(Collected data)
*** Block opens ***

Lemma wp_writev_rest (w : world) (c : record_conn) r m p alg k key iv n content_type offs to_write limit iov bss Q E :
  world_ok w -> stuffer_ok (hp w) (out_stuffer (rbase c)) -> aead_params c r m p alg k key iv n -> write_side c = (r, m) ->
  params_is_null (conn_client c) c = false -> params_is_null (conn_server c) c = false ->
  is_u8 content_type -> is_u8 (actual_protocol_version (rbase c)) ->
  Forall2 (iov_outside (hp w) (out_stuffer (rbase c))) iov bss ->
  0 <= offs -> 0 <= to_write -> offs + to_write <= zlen (concat bss) ->
  0 < limit <= S2N_TLS_MAXIMUM_FRAGMENT_LENGTH -> 0 <= send_buffer_size_override c < 2 ^ 32 ->
  (data (blob (out_stuffer (rbase c))) <> None ->
     S2N_TLS_RECORD_HEADER_LENGTH + explicit_len k + Z.min to_write S2N_TLS_MAXIMUM_FRAGMENT_LENGTH + 1 + TAG <=
     size (blob (out_stuffer (rbase c))) - write_cursor (out_stuffer (rbase c))) ->
  (forall w' c', sent c r m p k key iv n content_type offs (Z.min to_write limit) bss w w' c' -> out_after c limit w w' c' ->
     Q (Z.min to_write limit) w' c') ->
  (forall e w' c', data (blob (out_stuffer (rbase c))) = None \/ not_sent c r m p key n w e w' c' -> E e w' c') ->
  wp (writev_rest content_type iov offs to_write alg r m c limit) (w, c) Q E.
Proof.
  intros Hw Hout Hp Hmine Hclient Hserver Htype Hversion Hiov Hoffs Hwrite Hrange Hlimit Hover Hroom HQ HE.
  change (2 ^ 32) with 4294967296 in Hover.
  set (len := Z.min to_write limit) in *. set (out := out_stuffer (rbase c)) in *.
  assert (Hlen : 0 <= len <= S2N_TLS_MAXIMUM_FRAGMENT_LENGTH) by lia.
  pose proof Hlen as Hlen'. change S2N_TLS_MAXIMUM_FRAGMENT_LENGTH with 16384 in Hroom, Hlen'.
  assert (Hrec := record_of_length content_type n key iv c k offs len bss Hoffs ltac:(lia) ltac:(lia)).
  unfold writev_rest. fold len. rewrite u16_small by lia.
  assert (Hget : s2n_tls_record_overhead (w, c) = (Ok (record_overhead alg (actual_protocol_version (rbase c))), (w, c))).
  { apply wp_eq, wp_bind, wp_get_obj, wp_bind. rewrite Hmine. cbn [fst]. apply wp_bind, wp_bind, wp_get_obj.
    rewrite (params_at _ _ _ _ _ _ _ _ _ Hp). apply wp_ret. rewrite (params_with _ _ _ _ _ _ _ _ _ Hp). by apply wp_ret, wp_ret. }
  apply wp_bind. eapply wp_run; [exact Hget|]. fold out. unfold s2n_stuffer_is_freed.
  destruct (data (blob out)) as [q|] eqn:Hq; cbn [is_null].
  - apply wp_bind, wp_ret, wp_bind.
    eapply (wp_in_out_stuffer c r m p alg k key iv n Hp content_type offs len bss Htype Hversion Hoffs Hlen ltac:(lia) Hclient Hserver Hmine w q);
      [done|done|done|by eapply iov_outside_is| | |].
    + rewrite Hrec. fold out. unfold len. destruct k; unfold TAG in *; specialize (Hroom ltac:(done)); lia.
    + intros w' c' Hs Ha. apply wp_ret. by apply HQ.
    + intros e w' c' Hs. apply HE. by right.
  - apply wp_bind, wp_bind. eapply wp_run; [by apply max_write_size_run; lia|]. pose proof (wire_overhead_range c) as Hwire.
    set (size := Z.max (send_buffer_size_override c) (limit + wire_overhead c)).
    change S2N_TLS_MAXIMUM_FRAGMENT_LENGTH with 16384 in Hlimit.
    apply wp_zoom, wp_stuffer_growable_alloc; [done|unfold is_u32; lia| |intros e w' s' _; apply HE; by left].
    intros w1 s1 (Hs1 & Hsz & Hst). specialize (Hst out). pose proof (step_stuffer _ _ _ _ Hst) as Hok1.
    assert (Hex : 0 <= explicit_len k <= 8) by (by destruct k). change S2N_TLS_RECORD_HEADER_LENGTH with 5 in *. unfold TAG in *.
    destruct (data_some Hok1 1 ltac:(lia)) as [q Hq1]; [rewrite Hsz; unfold size; lia|].
    set (c1 := lset out_lens s1 c).
    assert (Hp1 : aead_params c1 r m p alg k key iv n).
    { destruct Hp as [Hat Hwith Hin Hside]. split; try done. by destruct r. }
    assert (Hcomm : forall s o, lset out_lens o (with_side r m p s c1) = lset out_lens o (with_side r m p s c)) by (by intros s o; destruct r).
    assert (Hnull : forall r', params_is_null r' c1 = params_is_null r' c) by (by intros r'; destruct r').
    assert (Hwc1 : write_cursor s1 = 0) by (by rewrite Hs1).
    apply wp_bind. eapply (wp_in_out_stuffer c1 r m p alg k key iv n Hp1 content_type offs len bss Htype Hversion Hoffs Hlen ltac:(lia));
      [by rewrite Hnull|by rewrite Hnull|exact Hmine|by eapply step_world_ok|exact Hok1|exact Hq1| | | |].
    + eapply iov_outside_fresh; [exact Hst|done|exact Hq1|exact Hiov].
    + change (record_of c1) with (record_of c). change (out_stuffer (rbase c1)) with s1. rewrite Hrec, Hsz, Hwc1. unfold size. destruct k; lia.
    + intros w' c' (Hlim & (k' & out' & Hk' & ->) & Hw' & Hok' & Hby) Ha. apply wp_ret, HQ.
      2: { destruct (Ha limit) as (Hst' & Hr' & Hb' & _). unfold out_after. cbv zeta. split; [by eapply step_ok_trans|].
        fold out. rewrite Hq. split; [|split; [done|intros _]].
        - rewrite Hr'. change (read_cursor s1 = read_cursor out). by rewrite Hs1, (read_cursor_freed Hout Hq).
        - change (data (blob s1) <> None -> blob (out_stuffer (rbase (lset out_lens out' (with_side r m p (next_side n k' (lget (side_lens m) p)) c1)))) = blob s1) in Hb'.
          rewrite Hb' by congruence. rewrite Hsz. unfold size. change (wire_overhead c1) with (wire_overhead c). lia. }
      split; [done|].
      split; [exists k', out'; split; [done|by rewrite Hcomm]|]. split; [done|]. split; [done|].
      change (record_of c1) with (record_of c) in Hby. rewrite Hby. f_equal. change (out_stuffer (rbase c1)) with s1.
      unfold written. fold out. rewrite Hq1, Hq, Hwc1. apply bytes_at_0.
    + intros e w' c' _. apply HE. by left.
Qed.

*** Block closes ***

■ **Exercise details**
From the entries, copy every line in which the string "split" can be found.

■ **Solution to the exercise**
    { destruct Hp as [Hat Hwith Hin Hside]. split; try done. by destruct r. }
      2: { destruct (Ha limit) as (Hst' & Hr' & Hb' & _). unfold out_after. cbv zeta. split; [by eapply step_ok_trans|].
        fold out. rewrite Hq. split; [|split; [done|intros _]].
      split; [done|].
      split; [exists k', out'; split; [done|by rewrite Hcomm]|]. split; [done|]. split; [done|].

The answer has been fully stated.